§ **Stored data entries**

--------------------------------------------------

Lemma buildFrame_decodes op fl fs sq :
  frame_fits fs = true -> fields_wf fs = true -> opcode_wf op = true -> in_u8 fl -> in_u32 sq ->
  decodes_to (buildFrame op fl fs 0) sq (mkMessage op fl sq 0 fs).
Proof.
  intros Hfit Hw Hop Hfl Hsq. eexists. split; [by apply buildFrame_ok|].
  rewrite stampSeq_spec. rewrite <-(app_nil_r (encodeFields fs)).
  apply parseMessage_frame; try done.
Qed.

(** A path or a name that fits the 16-bit length of a field. *)
Definition short (s : string) : bool := (Z.of_nat (length (bytes_of_string s)) <=? 65535).

Lemma getUint32_field fs i v op fl sq plen def :
  List.find (fun f => bool_decide (id f = i)) fs = Some (fieldUint32 i v) ->
  getUint32 (mkMessage op fl sq plen fs) i def = u32 v.
Proof.
  intros H. unfold getUint32, findField. simpl. rewrite H, fieldUint32_be.
  cbn [value]. rewrite length_be_bytes.
  rewrite <-(app_nil_r (be_bytes 4 v)). apply readU32_be_bytes.
Qed.

Lemma getString_field fs i s op fl sq plen def :
  List.find (fun f => bool_decide (id f = i)) fs = Some (fieldString i s) ->
  getString (mkMessage op fl sq plen fs) i def = s.
Proof.
  intros H. unfold getString, findField. simpl. rewrite H. simpl.
  apply string_of_bytes_of_string.
Qed.

(** The path and the version of every file request and push arrive as they
    were sent: the receiver of a CREATE_FILE, UPDATE_FILE, PUSH_CREATE_FILE or
    PUSH_UPDATE_FILE frame reads back the path, and the version through the
    casts [int -> uint32_t -> int]. *)
Theorem file_message_decodes fmt op path v sq :
  (fmt, op) ∈ [(createFileFormatV, CREATE_FILE); (updateFileFormatV, UPDATE_FILE);
               (pushCreateFileFormat, PUSH_CREATE_FILE);
               (pushUpdateFileFormat, PUSH_UPDATE_FILE)] ->
  short path = true -> in_i32 v -> in_u32 sq ->
  exists m, decodes_to (fmt path v) sq m
    /\ opcode m = op /\ seq m = sq /\ isResponse m = false
    /\ getString m FILE_PATH "" = path
    /\ i32 (getUint32 m FILE_VERSION 0) = v.
Proof.
  intros Hfmt Hs Hv Hsq.
  set (fs := [fieldString FILE_PATH path; fieldUint32 FILE_VERSION (u32 v)]).
  assert (frame_fits fs = true) as Hfit.
  { change (frame_fits fs) with (short path && true). by rewrite Hs. }
  assert (Hd : forall o, opcode_wf o = true ->
            decodes_to (buildFrame o 0 fs 0) sq (mkMessage o 0 sq 0 fs)).
  { intros o Ho. apply buildFrame_decodes; try done. }
  exists (mkMessage op 0 sq 0 fs).
  rewrite (getString_field _ _ path) by done. rewrite (getUint32_field _ _ (u32 v)) by done.
  rewrite (u32_small (u32 v)), i32_u32 by auto with squid.
  rewrite !elem_of_cons, elem_of_nil in Hfmt.
  destruct Hfmt as [[= -> ->]|[[= -> ->]|[[= -> ->]|[[= -> ->]|[]]]]];
    (split; [by apply Hd|done]).
Qed.
(* ===== verification/Protocol.v ===== *)
(** * The protocol object of a connection

    Models [common/src/squidprotocol/squidprotocol.{hpp,cpp}]: sending and
    receiving frames over a channel, the sequence numbers and the reorder
    buffer, the requests a node makes ([createFile], [readFile], ...) and the
    dispatcher that answers them.  Generic in the channel. *)

From S2P Require Import Prelude Text Wire FileManager FileTransfer.

Definition MAX_PAYLOAD_SIZE : Z := 16 * 1024 * 1024.

Record SquidProtocol (C : Type) : Type := mkProtocol {
  alive : bool;
  processName : string;
  nodeType : string;
  channel : option C;
  nextSendSeq : Z;
  expectedRecvSeq : Z;
  lastDeliveredSeq : Z;
  reorderBuffer : gmap Z (list byte) }.
Arguments mkProtocol {C}.
Arguments alive {C}.
Arguments processName {C}.
Arguments nodeType {C}.
Arguments channel {C}.
Arguments nextSendSeq {C}.
Arguments expectedRecvSeq {C}.
Arguments lastDeliveredSeq {C}.
Arguments reorderBuffer {C}.

(** [SquidProtocol(fileManager, channel, nodeType, processName)]. *)
Definition newProtocol {C} (c : C) (nodeType processName : string) : SquidProtocol C :=
  mkProtocol true processName nodeType (Some c) 0 0 0 ∅.

Section protocol.
Context {C : Type} `{NetworkChannel C}.
Local Abbreviation P := (SquidProtocol C).
Implicit Types p : P.
(** A task of [call] fulfils a future with the result or the exception; an
    exception of a posted task leaves the thread function. *)
Inductive QTask : Type :=
| CallTask (fn : prog R)
| PostTask (fn : prog unit).

(** What a request handler does with the session it is given: [call], [post],
    [setIsAlive], [suspendReads], and handing work to the pool. *)
Inductive hcode : Type :=
| HRet
| HThrow
| HCall (fn : prog R) (k : result R -> hcode)
| HPost (fn : prog unit) (k : hcode)
| HAlive (b : bool) (k : hcode)
| HSuspend (k : hcode)
| HSpawn (k : hcode).

(** Where the worker is: before it has set [ownerThreadId_], at the loop
    condition, in [drainQueue] between two tasks or in one, past it, in the
    handler of a message, in a function the handler has called, waiting for a
    future, out of the loop, or ended by an exception. *)
Inductive Pc : Type :=
| AtStart
| AtHead
| AtDrain
| RunningCall (n : nat) (fn rest : prog R)
| RunningPost (n : nat) (fn rest : prog unit)
| AtRead
| InHandler (m : Message) (h : hcode)
| InCall (m : Message) (rest : prog R) (k : result R -> hcode)
| Awaiting (m : Message) (n : nat) (k : result R -> hcode)
| Left
| Crashed.

(** What the worker has finished. *)
Inductive Deed : Type :=
| Ran (ticket : nat) (t : QTask)
| Handled (m : Message)
| ReadEnd.

(** [w_submitted] and [w_log] only record; the program has the rest.  Threads
    are numbers; the worker is 0. *)
Record Worker : Type := mkWorker {
  w_alive : bool;
  w_protocol : P;
  w_queue : list (nat * QTask);
  w_suspended : bool;
  w_owner : option nat;
  w_pc : Pc;
  w_futures : gmap nat (result R);
  w_handling : nat;
  w_submitted : list QTask;
  w_log : list Deed }.

Definition workerThread : nat := 0.

Definition startWorker (p : P) : Worker := mkWorker true p [] false None AtStart ∅ 0 [] [].

Definition set_pc (pc : Pc) (w : Worker) : Worker :=
  mkWorker (w_alive w) (w_protocol w) (w_queue w) (w_suspended w) (w_owner w) pc (w_futures w) (w_handling w)
    (w_submitted w) (w_log w).
Definition set_protocol (p : P) (w : Worker) : Worker :=
  mkWorker (w_alive w) p (w_queue w) (w_suspended w) (w_owner w) (w_pc w) (w_futures w) (w_handling w)
    (w_submitted w) (w_log w).
Definition set_alive (b : bool) (w : Worker) : Worker :=
  mkWorker b (w_protocol w) (w_queue w) (w_suspended w) (w_owner w) (w_pc w) (w_futures w) (w_handling w)
    (w_submitted w) (w_log w).
Definition set_queue (q : list (nat * QTask)) (w : Worker) : Worker :=
  mkWorker (w_alive w) (w_protocol w) q (w_suspended w) (w_owner w) (w_pc w) (w_futures w) (w_handling w)
    (w_submitted w) (w_log w).
Definition set_owner (o : option nat) (w : Worker) : Worker :=
  mkWorker (w_alive w) (w_protocol w) (w_queue w) (w_suspended w) o (w_pc w) (w_futures w) (w_handling w)
    (w_submitted w) (w_log w).
Definition set_reading (suspended : bool) (handling : nat) (w : Worker) : Worker :=
  mkWorker (w_alive w) (w_protocol w) (w_queue w) suspended (w_owner w) (w_pc w) (w_futures w) handling
    (w_submitted w) (w_log w).
Definition fulfil (n : nat) (r : result R) (w : Worker) : Worker :=
  mkWorker (w_alive w) (w_protocol w) (w_queue w) (w_suspended w) (w_owner w) (w_pc w) (<[n := r]> (w_futures w))
    (w_handling w) (w_submitted w) (w_log w).
Definition record (deed : Deed) (w : Worker) : Worker :=
  mkWorker (w_alive w) (w_protocol w) (w_queue w) (w_suspended w) (w_owner w) (w_pc w) (w_futures w)
    (w_handling w) (w_submitted w) (w_log w ++ [deed]).
(* ===== verification/LockManager.v ===== *)
(** * File locks

    Models [server/src/lock_manager.{hpp,cpp}].  Time is in minutes of
    [system_clock], passed in as [now]. *)

From S2P Require Import Prelude Text Wire FileManager StateStore Session ServerState.

Definition DEFAULT_LOCK_INTERVAL : Z := 5.

Section operations.
Context {S : Type} `{Session S}.
Local Abbreviation St := (Server S).

(** One entry a datanode reported. *)
Definition learnFile (now : Z) (file : string * Z) : SO St unit :=
  do! smodify (fun st : St =>
        match fileLockMap st !! file.1 with
        | None => set_locks (<[file.1 := newFileLock file.1 now]> (fileLockMap st)) st
        | Some _ => st
        end) in
  smodify (fun st : St =>
    if (getFileVersion (disk st) file.1 <? file.2)
    then set_disk (setFileVersion (disk st) file.1 file.2) st else st).

Definition buildFileLockMap (now : Z) : SO St unit :=
  let! nodes := sgets (fun st : St => map_entries (dataNodeEndpointMap st)) in
  sfor_each nodes (fun node =>
    let! live := sgets (session_alive node.2) in
    if negb live then sret tt
    else
      let! files := on_session node.2 sess_syncStatus in
      if negb (isResponse files) then sret tt
      else sfor_each (map_entries (Wire.getFileVersionMap files)) (learnFile now)).

(** The entry of [path], after asking the datanodes when there is none. *)
Definition findLock (path : string) (now : Z) : SO St (option FileLock) :=
  let! l := sgets (fun st : St => fileLockMap st !! path) in
  match l with
  | Some l => sret (Some l)
  | None =>
      do! buildFileLockMap now in
      sgets (fun st : St => fileLockMap st !! path)
  end.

--------------------------------------------------

§ **Assigned task**
From the records above, print exactly the lines that run from the line with "destruct Hfmt as" to the line with "(** A task of", inclusive.

§ **Exercise answer**
  destruct Hfmt as [[= -> ->]|[[= -> ->]|[[= -> ->]|[[= -> ->]|[]]]]];
    (split; [by apply Hd|done]).
Qed.
(* ===== verification/Protocol.v ===== *)
(** * The protocol object of a connection

    Models [common/src/squidprotocol/squidprotocol.{hpp,cpp}]: sending and
    receiving frames over a channel, the sequence numbers and the reorder
    buffer, the requests a node makes ([createFile], [readFile], ...) and the
    dispatcher that answers them.  Generic in the channel. *)

From S2P Require Import Prelude Text Wire FileManager FileTransfer.

Definition MAX_PAYLOAD_SIZE : Z := 16 * 1024 * 1024.

Record SquidProtocol (C : Type) : Type := mkProtocol {
  alive : bool;
  processName : string;
  nodeType : string;
  channel : option C;
  nextSendSeq : Z;
  expectedRecvSeq : Z;
  lastDeliveredSeq : Z;
  reorderBuffer : gmap Z (list byte) }.
Arguments mkProtocol {C}.
Arguments alive {C}.
Arguments processName {C}.
Arguments nodeType {C}.
Arguments channel {C}.
Arguments nextSendSeq {C}.
Arguments expectedRecvSeq {C}.
Arguments lastDeliveredSeq {C}.
Arguments reorderBuffer {C}.

(** [SquidProtocol(fileManager, channel, nodeType, processName)]. *)
Definition newProtocol {C} (c : C) (nodeType processName : string) : SquidProtocol C :=
  mkProtocol true processName nodeType (Some c) 0 0 0 ∅.

Section protocol.
Context {C : Type} `{NetworkChannel C}.
Local Abbreviation P := (SquidProtocol C).
Implicit Types p : P.
(** A task of [call] fulfils a future with the result or the exception; an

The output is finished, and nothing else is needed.